If the plants are earthed up too early, you will not be able to hoe between the rows, and if you earth up too late there is a chance that you will bruise the young leaves and this will make them more vulnerable to potato disease, than they need to be.
In the main, potatoes should be earthed up when the plants are five to six inches tall. As a precautionary measure against disease, the soil should be drawn up to the plants so that the ridge, with a nice fine point is secured.
Some growers earth the potatoes in such a manner that the soil if left in a flat state at the top, and this is done to make the most of any summer rain.
Apart from the fact that this method is open to question as to whether this flat ridge does or does not help by catching more rain, it cannot be doubted that in a season when there may be a lot of disease about, a flat ridge is an aid to spreading the trouble.

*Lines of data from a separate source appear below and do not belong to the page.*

(** X12: the index list and the category lists show the same posts: the list of
    a published category is the posts of the index list that are in that
    category, and every post of the index list is on the list of its
    category. *)
Theorem index_and_category_lists_agree (db : DB) (now : Z) :
  unique_constraints db = true ->
  (forall c, In c (categories db) -> category_is_published c = true ->
     exists queryset,
       CategoryList.get_queryset db now (category_slug c) = inr queryset
       /\ forall p, In p queryset <->
            (exists n, In (p, n) (IndexList.get_queryset db now))
            /\ post_category p = Some (category_pk c))
  /\ (forall p n, In (p, n) (IndexList.get_queryset db now) ->
        exists c queryset,
          In c (categories db)
          /\ post_category p = Some (category_pk c)
          /\ CategoryList.get_queryset db now (category_slug c) = inr queryset
          /\ In p queryset).
Proof.
  intros Hdb. split.
  - intros c Hin Hpub. eexists. split;
      [apply (CategoryList_get_queryset_eq db now c Hdb Hin Hpub)|].
    intros p. rewrite index_membership, !filter_In, opt_is_Some.
    unfold visibleb. rewrite !andb_true_iff. split.
    + intros [[Hp Hcat] [Hpub' Hdate]]. repeat split; try assumption.
      apply category__is_published_spec. now exists c.
    + tauto.
  - intros p n Hlisted.
    assert (In p (posts db) /\ visibleb db now p = true) as [Hp Hv].
    { apply index_membership. now exists n. }
    pose proof Hv as Hv'. unfold visibleb in Hv'.
    apply andb_true_iff in Hv'. destruct Hv' as [Hv' Hdate].
    apply andb_true_iff in Hv'. destruct Hv' as [Hpub Hcat].
    apply category__is_published_spec in Hcat.
    destruct Hcat as [c [Hc [Hk Hcpub]]].
    exists c. eexists. split; [exact Hc|]. split; [exact Hk|].
    split; [apply (CategoryList_get_queryset_eq db now c Hdb Hc Hcpub)|].
    rewrite !filter_In, opt_is_Some, andb_true_iff. tauto.
Qed.

Lemma index_and_category_lists_agree_witness :
  exists c queryset,
    In c (categories Sample.db)
    /\ CategoryList.get_queryset Sample.db Sample.now (category_slug c)
       = inr queryset
    /\ In Sample.shown queryset.
Proof.
  destruct (index_and_category_lists_agree Sample.db Sample.now eq_refl)
    as [_ Hindex].
  destruct (Hindex Sample.shown 2%nat) as [c [queryset [Hc [_ [Hqs Hin]]]]].
  - vm_compute. now left.
  - exists c, queryset. repeat split; assumption.
Defined.

(** X13: as time passes the index list only grows: the list at an earlier time
    is the list at a later time without the posts dated after the earlier
    time, in the same order and with the same comment counts.  So a post
    that is listed stays listed, and the listed posts keep their order. *)
Theorem index_list_grows_with_time (db : DB) (now now' : Z) :
  now <= now' ->
  IndexList.get_queryset db now
  = filter (fun r => post_pub_date (fst r) <=? now)
      (IndexList.get_queryset db now')
  /\ forall r, In r (IndexList.get_queryset db now) ->
               In r (IndexList.get_queryset db now').
Proof.
  intros Hle.
  assert (IndexList.get_queryset db now
          = filter (fun r => post_pub_date (fst r) <=? now)
              (IndexList.get_queryset db now')) as Heq.
  { rewrite !IndexList_get_queryset_eq.
    rewrite (filter_annotate db (fun p => post_pub_date p <=? now)).
    f_equal. rewrite <- filter_andb. apply filter_ext. intros p.
    unfold visibleb.
    destruct (post_is_published p), (category__is_published db p); simpl;
      try reflexivity.
    destruct (Z.leb_spec (post_pub_date p) now);
      destruct (Z.leb_spec (post_pub_date p) now'); try reflexivity; lia. }
  split; [exact Heq|].
  intros r Hr. rewrite Heq in Hr. now apply filter_In in Hr.
Qed.

Lemma index_list_grows_with_time_witness :
  IndexList.get_queryset Sample.db 100
  = filter (fun r => post_pub_date (fst r) <=? 100)
      (IndexList.get_queryset Sample.db 600).
Proof.
  apply (@index_list_grows_with_time Sample.db 100 600). lia.
Defined.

For the grower to fully understand this, it is necessary to point out that the minute organism responsible for out breaks of disease always attacks the under side of the leaves.
The small puncture made quickly spreads, and spores of the disease are on the edge of the spreading circle. These spores are always falling, and if a flat ridge has been made the spores fall on this ridge damaging the topmost tubers. By using the pointed ridge system the diseased spores will fall harmlessly between the rows.
Having harvested your crop you need a system of storing them over winter. If you only have a small amount, then any dry and cool shed or cellar could be used.
The store must be frost-proof and dark with no light getting in. One way of doing this is to throw sacks or straw over the potato heap.
Make sure that you check the potatoes as you put them in store. If you notice any diseased or bruised potatoes, reject them so as not to infect the whole ones.
A good way to prevent trouble, it would help to throw a few handfuls of lime over the heap.
If you do not have space in your shed, another method of storing your crop would be to make a clamp or pit in your garden, covering the potatoes with a good layer of straw, and placing over this two feet of soil. You then dig out your potatoes as you need them, making sure to cover up the remaining potatoes.